» What you will do
Give back exactly the lines from the one holding "by rewrite Nat.add_0_r, take_drop." to the last line of the entries, both included, and nothing more.

Dataset entries
(* ===== verification/BtImage.v ===== *)
(** * libbt-vendor (rtl8723bs): the patch taken from a firmware image

    An image of the chips other than the 8723a is a table of patches, one for
    each ROM version, their bytes, and a section of extensions read backwards
    from the end.  [epatch_file] is the format; [cfg_image_epatch] takes out of
    it the patch of the controller's version. *)

From S2P Require Import Prelude CLib Os BtEnv BtLine BtUserial BtUpio BtConfig BtHardware BtDownload.

(** ** The format *)

Record patch_row := Row { row_chip : Z; row_len : Z; row_off : Z }.
Definition row_ok (r : patch_row) : Prop :=
  0 <= row_chip r < 65536 /\ 0 <= row_len r < 65536 /\ 0 <= row_off r < 4294967296.

Definition column (n : nat) (f : patch_row -> Z) (es : list patch_row) : bytes :=
  concat (map (fun e => le_put n (f e)) es).

Definition epatch_header (version : Z) (es : list patch_row) : bytes :=
  RTK_EPATCH_SIGNATURE ++ le_put 4 version ++ le_put 2 (lenZ es) ++
  column 2 row_chip es ++ column 2 row_len es ++ column 4 row_off es.

(** An extension: its data, the length of the data, its opcode. *)
Definition ext_entry (e : Z * bytes) : bytes := e.2 ++ [lenZ e.2; e.1].
Definition ext_entries (es : list (Z * bytes)) : bytes := concat (map ext_entry es).
Definition ext_ok (e : Z * bytes) : Prop := 0 < e.1 < 255 /\ lenZ e.2 < 256.

(** The extension with opcode 0 names the project; others may follow it. *)
Definition epatch_file (version : Z) (es : list patch_row) (body : bytes) (proj : Z)
    (others : list (Z * bytes)) : bytes :=
  epatch_header version es ++ body ++ [proj; 1; 0] ++ ext_entries others ++ Extension_Section_SIGNATURE.

(** ** Reading it *)

Ltac len := unfold lenZ; rewrite ?length_app; cbn [length]; lia.

Lemma bget_mid pre x post : bget (pre ++ [x] ++ post) (lenZ pre) = Some x.
Proof.
  pose proof (bget_app_r pre ([x] ++ post) 0 ltac:(lia)) as E. by rewrite Z.add_0_r in E.
Qed.

Lemma lenZ_column n f es : lenZ (column n f es) = Z.of_nat n * lenZ es.
Proof.
  unfold column. induction es as [|e es IH]; [unfold lenZ; cbn [map concat length]; lia|]. cbn [map concat].
  rewrite lenZ_app, IH, lenZ_le_put, lenZ_cons. lia.
Qed.

Lemma column_split n f es j e : es !! j = Some e ->
  exists post, column n f es = column n f (take j es) ++ le_put n (f e) ++ post /\
    lenZ (column n f (take j es)) = Z.of_nat n * Z.of_nat j.
Proof.
  intros Hj. exists (column n f (drop (S j) es)). split.
  - rewrite <- (take_drop_middle es j e Hj) at 1. unfold column. by rewrite map_app, concat_app.
  - rewrite lenZ_column. unfold lenZ. rewrite length_take. apply lookup_lt_Some in Hj. lia.
Qed.

(** A field of a column that starts after [pre]. *)
Lemma column_rd16 pre f es post j e : es !! j = Some e -> 0 <= f e < 65536 ->
  rd16 (pre ++ column 2 f es ++ post) (lenZ pre + 2 * Z.of_nat j) = Some (f e).
Proof.
  intros Hj Hr. destruct (column_split 2 f es j e Hj) as (q & -> & Hl).
  rewrite <- !app_assoc, (app_assoc pre).
  replace (lenZ pre + 2 * Z.of_nat j) with (lenZ (pre ++ column 2 f (take j es))) by (rewrite lenZ_app; lia).
  by apply rd16_mid.
Qed.
Lemma column_rd32 pre f es post j e : es !! j = Some e -> 0 <= f e < 4294967296 ->
  rd32 (pre ++ column 4 f es ++ post) (lenZ pre + 4 * Z.of_nat j) = Some (f e).
Proof.
  intros Hj Hr. destruct (column_split 4 f es j e Hj) as (q & -> & Hl).
  rewrite <- !app_assoc, (app_assoc pre).
  replace (lenZ pre + 4 * Z.of_nat j) with (lenZ (pre ++ column 4 f (take j es))) by (rewrite lenZ_app; lia).
  by apply rd32_mid.
Qed.

(** The three fields of a row, the table at offset 14. *)
Lemma table_reads version es rest j e :
  es !! j = Some e -> row_ok e ->
  let b := epatch_header version es ++ rest in
  rd16 b (14 + 2 * Z.of_nat j) = Some (row_chip e) /\
  rd16 b (14 + 2 * lenZ es + 2 * Z.of_nat j) = Some (row_len e) /\
  rd32 b (14 + 4 * lenZ es + 4 * Z.of_nat j) = Some (row_off e).
Proof.
  intros Hj (H1 & H2 & H3) b. subst b. unfold epatch_header. rewrite <- !app_assoc.
  set (pre := RTK_EPATCH_SIGNATURE ++ le_put 4 version ++ le_put 2 (lenZ es)).
  assert (lenZ pre = 14) as Hpre by reflexivity.
  assert (forall x, RTK_EPATCH_SIGNATURE ++ le_put 4 version ++ le_put 2 (lenZ es) ++ x = pre ++ x) as E
    by (intros x; subst pre; by rewrite <- !app_assoc).
  rewrite E. split; [|split].
  - rewrite <- Hpre. by apply column_rd16.
  - rewrite (app_assoc pre).
    replace (14 + 2 * lenZ es) with (lenZ (pre ++ column 2 row_chip es)) by (rewrite lenZ_app, lenZ_column; lia).
    by apply column_rd16.
  - rewrite (app_assoc pre), (app_assoc (pre ++ _)).
    replace (14 + 4 * lenZ es) with (lenZ ((pre ++ column 2 row_chip es) ++ column 2 row_len es))
      by (rewrite !lenZ_app, !lenZ_column; lia).
    by apply column_rd32.
Qed.

(** The search finds the first row of the version. *)
Lemma find_epatch_ok version es rest k e v :
  Forall row_ok es -> es !! k = Some e -> row_chip e = v + 1 ->
  (forall j e', (j < k)%nat -> es !! j = Some e' -> row_chip e' <> v + 1) ->
  forall n i, (n + i = length es)%nat -> (i <= k)%nat ->
  find_epatch n (epatch_header version es ++ rest) (lenZ es) (Z.of_nat i) v =
  Some (Some (EpatchEntry (v + 1) (row_len e) (row_off e))).
Proof.
  intros Hok Hk Hv Hfirst. induction n as [|n IH]; intros i Hn Hi.
  - apply lookup_lt_Some in Hk. lia.
  - cbn [find_epatch]. destruct (lookup_lt_is_Some_2 es i) as [e' He']; [lia|].
    destruct (table_reads version es rest i e' He') as (E1 & E2 & E3);
      [by eapply (proj1 (Forall_lookup _ _) Hok)|].
    rewrite E1. destruct (decide (i = k)) as [->|Hne].
    + rewrite Hk in He'. injection He' as <-. by rewrite Hv, Z.eqb_refl, E2, E3.
    + rewrite (proj2 (Z.eqb_neq _ _)) by (apply (Hfirst i); [lia|done]).
      replace (Z.of_nat i + 1) with (Z.of_nat (S i)) by lia. apply IH; lia.
Qed.

(** ** The walk over the extensions *)

Lemma ext_last pre proj others :
  Forall ext_ok others ->
  exists a c, pre ++ [proj; 1; 0] ++ ext_entries others = a ++ [c] /\ c <> 255.
Proof.
  intros Hok. destruct (decide (others = [])) as [->|Hne].
  - exists (pre ++ [proj; 1]), 0. by rewrite <- app_assoc.
  - destruct (@exists_last _ others Hne) as (l & [o d] & ->). apply Forall_app in Hok as [_ Hl]. inv Hl.
    match goal with X : ext_ok _ |- _ => destruct X as [Ho _]; cbn [fst] in Ho end.
    exists (pre ++ [proj; 1; 0] ++ ext_entries l ++ d ++ [lenZ d]), o. split; [|lia].
    unfold ext_entries, ext_entry. rewrite map_app, concat_app. cbn [map concat fst snd].
    rewrite app_nil_r, <- !app_assoc. done.
Qed.

Lemma find_extension_ok proj pre others : forall post fuel,
  Forall ext_ok others -> (length others < fuel)%nat ->
  find_extension fuel (pre ++ [proj; 1; 0] ++ ext_entries others ++ post)
    (lenZ (pre ++ [proj; 1; 0] ++ ext_entries others) - 1) = Some (Some (lenZ pre + 2)).
Proof.
  induction others as [|[o d] l IH] using rev_ind; intros post fuel Hok Hf.
  - destruct fuel as [|fuel]; [cbn in Hf; lia|]. cbn [ext_entries map concat find_extension]. rewrite app_nil_r.
    replace (lenZ (pre ++ [proj; 1; 0]) - 1) with (lenZ (pre ++ [proj; 1])) by len.
    assert (pre ++ [proj; 1; 0] ++ [] ++ post = (pre ++ [proj; 1]) ++ [0] ++ post) as ->
      by (by rewrite <- !app_assoc).
    unfold rd8. rewrite bget_mid. cbn [Z.eqb]. do 2 f_equal. len.
  - apply Forall_app in Hok as [Hok Ho]. inv Ho.
    match goal with X : ext_ok _ |- _ => destruct X as [Ho Hd]; cbn [fst snd] in Ho, Hd end.
    destruct fuel as [|fuel]; [lia|]. cbn [find_extension].
    rewrite length_app in Hf. cbn [length] in Hf.
    destruct (ext_last pre proj l Hok) as (a & c & Ea & Hc).
    set (start := pre ++ [proj; 1; 0] ++ ext_entries l) in *.
    assert (ext_entries (l ++ [(o, d)]) = ext_entries l ++ d ++ [lenZ d; o]) as El.
    { unfold ext_entries, ext_entry. rewrite map_app, concat_app. cbn [map concat fst snd]. by rewrite app_nil_r. }
    assert (pre ++ [proj; 1; 0] ++ ext_entries (l ++ [(o, d)]) ++ post =
      start ++ (d ++ [lenZ d; o]) ++ post) as Eb
      by (rewrite El; subst start; by rewrite <- !app_assoc).
    assert (lenZ (pre ++ [proj; 1; 0] ++ ext_entries (l ++ [(o, d)])) - 1 = lenZ start + lenZ d + 1) as Et.
    { rewrite El. subst start. len. }
    assert (forall x, pre ++ [proj; 1; 0] ++ ext_entries l ++ x = start ++ x) as Es
      by (intros x; subst start; by rewrite <- !app_assoc).
    rewrite Eb, Et. unfold rd8. clearbody start.
    assert (bget (start ++ (d ++ [lenZ d; o]) ++ post) (lenZ start + lenZ d + 1) = Some o) as ->.
    { replace (lenZ start + lenZ d + 1) with (lenZ (start ++ d ++ [lenZ d])) by len.
      replace (start ++ (d ++ [lenZ d; o]) ++ post) with ((start ++ d ++ [lenZ d]) ++ [o] ++ post)
        by (by rewrite <- !app_assoc). apply bget_mid. }
    rewrite (proj2 (Z.eqb_neq o 0)) by lia.
    assert (bget (start ++ (d ++ [lenZ d; o]) ++ post) (lenZ start + lenZ d + 1 - 1) = Some (lenZ d)) as ->.
    { replace (lenZ start + lenZ d + 1 - 1) with (lenZ (start ++ d)) by len.
      replace (start ++ (d ++ [lenZ d; o]) ++ post) with ((start ++ d) ++ [lenZ d] ++ [o] ++ post)
        by (by rewrite <- !app_assoc). apply bget_mid. }
    replace (lenZ start + lenZ d + 1 - (lenZ d + 2)) with (lenZ start - 1) by lia.
    assert (bget (start ++ (d ++ [lenZ d; o]) ++ post) (lenZ start - 1) = Some c) as ->.
    { rewrite Ea. replace (lenZ (a ++ [c]) - 1) with (lenZ a) by len.
      rewrite <- (app_assoc a). apply bget_mid. }
    rewrite (proj2 (Z.eqb_neq c 0xFF)) by done.
    specialize (IH ((d ++ [lenZ d; o]) ++ post) fuel Hok ltac:(lia)). by rewrite Es in IH.
Qed.

(** ** The patch of the controller *)

(** [len] bytes at [off] of the file, the last four replaced by the version. *)
Definition patch_of (b : bytes) (version : Z) (e : patch_row) : bytes :=
  take (Z.to_nat (row_len e - 4)) (bslice (row_off e) (row_len e) b) ++ le_put 4 version.

Section Image.
Context {W : Type} `{OsOps W, BtOps W}.
Implicit Types (s : mach W hw_g).

Lemma bblit_zeros_start src n : lenZ src <= n -> bblit 0 src (zeros n) = src ++ zeros (n - lenZ src).
Proof.
  intros Hn. unfold bblit, zeros, lenZ in *.
  rewrite drop_replicate. change (Z.to_nat 0) with 0%nat. rewrite take_0. cbn [app]. do 2 f_equal. lia.
Qed.

Lemma bblit_app a m c src : lenZ src = lenZ m -> bblit (lenZ a) src (a ++ m ++ c) = a ++ src ++ c.
Proof.
  intros E. unfold bblit, lenZ in *. rewrite Nat2Z.id, take_app_length.
  replace (length src) with (length m) by lia. by rewrite drop_app_add, drop_app_length.
Qed.

(** The three copies: the patch, the version over its end, the
    configuration after it. *)
Lemma copies_make_patch (src v config : bytes) :
  4 <= lenZ src -> lenZ v = 4 ->
  bblit (lenZ src) config (bblit (lenZ src - 4) v (bblit 0 src (zeros (lenZ src + lenZ config)))) =
  take (Z.to_nat (lenZ src - 4)) src ++ v ++ config.
Proof.
  intros Hs Hv. pose proof (lenZ_nonneg config). rewrite bblit_zeros_start by lia.
  set (z := zeros _). assert (lenZ z = lenZ config) as Hz by (subst z; rewrite lenZ_zeros; lia).
  rewrite <- (take_drop (Z.to_nat (lenZ src - 4)) src) at 3.
  set (a := take _ src). set (m := drop _ src).
  assert (lenZ a = lenZ src - 4) as Ha by (subst a; unfold lenZ in *; rewrite length_take; lia).
  assert (lenZ m = 4) as Hm by (subst m; unfold lenZ in *; rewrite length_drop; lia).
  rewrite <- Ha, <- app_assoc, bblit_app by lia.
  replace (lenZ src) with (lenZ (a ++ v)) by (rewrite lenZ_app; lia).
  rewrite (app_assoc a). rewrite <- (app_nil_r z), bblit_app by done. by rewrite app_nil_r, <- app_assoc.
Qed.

Lemma take_patch_run s addr b e version config p w :
  os_malloc (row_len e + lenZ config) (world s) = (p, w) -> 0 < p -> 0 < addr ->
  4 <= row_len e -> in_bounds (row_off e) (row_len e) b = true ->
  bslice 8 4 b = le_put 4 version -> 12 <= lenZ b ->
  cfg_take_patch addr b (EpatchEntry (row_chip e) (row_len e) (row_off e)) (lenZ config) config s =
  Done tt (Mach w (heap_live s) (fds_live s)
    (on_dl (set_buf (row_len e + lenZ config) (Some (p, patch_of b version e ++ config))) (glob s))).
Proof.
  intros E Hp Haddr Hlen Hin Hv H12. pose proof (lenZ_nonneg config).
  unfold cfg_take_patch. cbn [patch_length start_offset]. mcall (eapply c_malloc_ok; [exact E|done]).
  rewrite (proj2 (Z.eqb_neq p 0)) by lia. rewrite Hin. mrun.
  set (src := bslice (row_off e) (row_len e) b).
  assert (lenZ src = row_len e) as Hs
    by (subst src; apply in_bounds_spec in Hin; rewrite lenZ_bslice; lia).
  unfold copy_to. set (n := row_len e + lenZ config). pose proof (lenZ_zeros n ltac:(lia)) as L0.
  assert (lenZ (bblit 0 src (zeros n)) = n) as L1 by (rewrite lenZ_bblit; lia).
  pose proof (lenZ_le_put 4 version) as Lv.
  assert (lenZ (bblit (row_len e - 4) (le_put 4 version) (bblit 0 src (zeros n))) = n) as L2
    by (rewrite lenZ_bblit; lia).
  rewrite memcpy_Some by lia. mrun.
  rewrite (proj2 (in_bounds_spec 8 4 b)) by lia. mrun. rewrite Hv.
  rewrite (bslice_all (row_len e) src) by done.
  rewrite memcpy_Some by lia. mrun.
  rewrite (bslice_all 4 (le_put 4 version)) by done. mcall (by apply c_free_ok).
  assert (patch_of b version e ++ config =
    bblit (row_len e) config (bblit (row_len e - 4) (le_put 4 version)
      (bblit 0 src (zeros n)))) as Eb.
  { subst n. rewrite <- Hs, copies_make_patch by (done || lia). unfold patch_of. fold src. by rewrite Hs, app_assoc. }
  rewrite Eb. destruct (Z.eqb_spec (lenZ config) 0) as [E0|E0].
  - destruct config; [|discriminate]. mrun. unfold set_dl, set_glob. msimp.
    f_equal. f_equal; [lia|]. f_equal. f_equal. f_equal. f_equal. unfold bblit. cbn [length app].
    by rewrite Nat.add_0_r, take_drop.
  - rewrite memcpy_Some by lia. mrun. rewrite bslice_all by done. unfold set_dl, set_glob. msimp.
    replace (n - lenZ config) with (row_len e) by lia.
    f_equal. apply Mach_eq; lia.
Qed.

» Expected answer
    by rewrite Nat.add_0_r, take_drop.
  - rewrite memcpy_Some by lia. mrun. rewrite bslice_all by done. unfold set_dl, set_glob. msimp.
    replace (n - lenZ config) with (row_len e) by lia.
    f_equal. apply Mach_eq; lia.
Qed.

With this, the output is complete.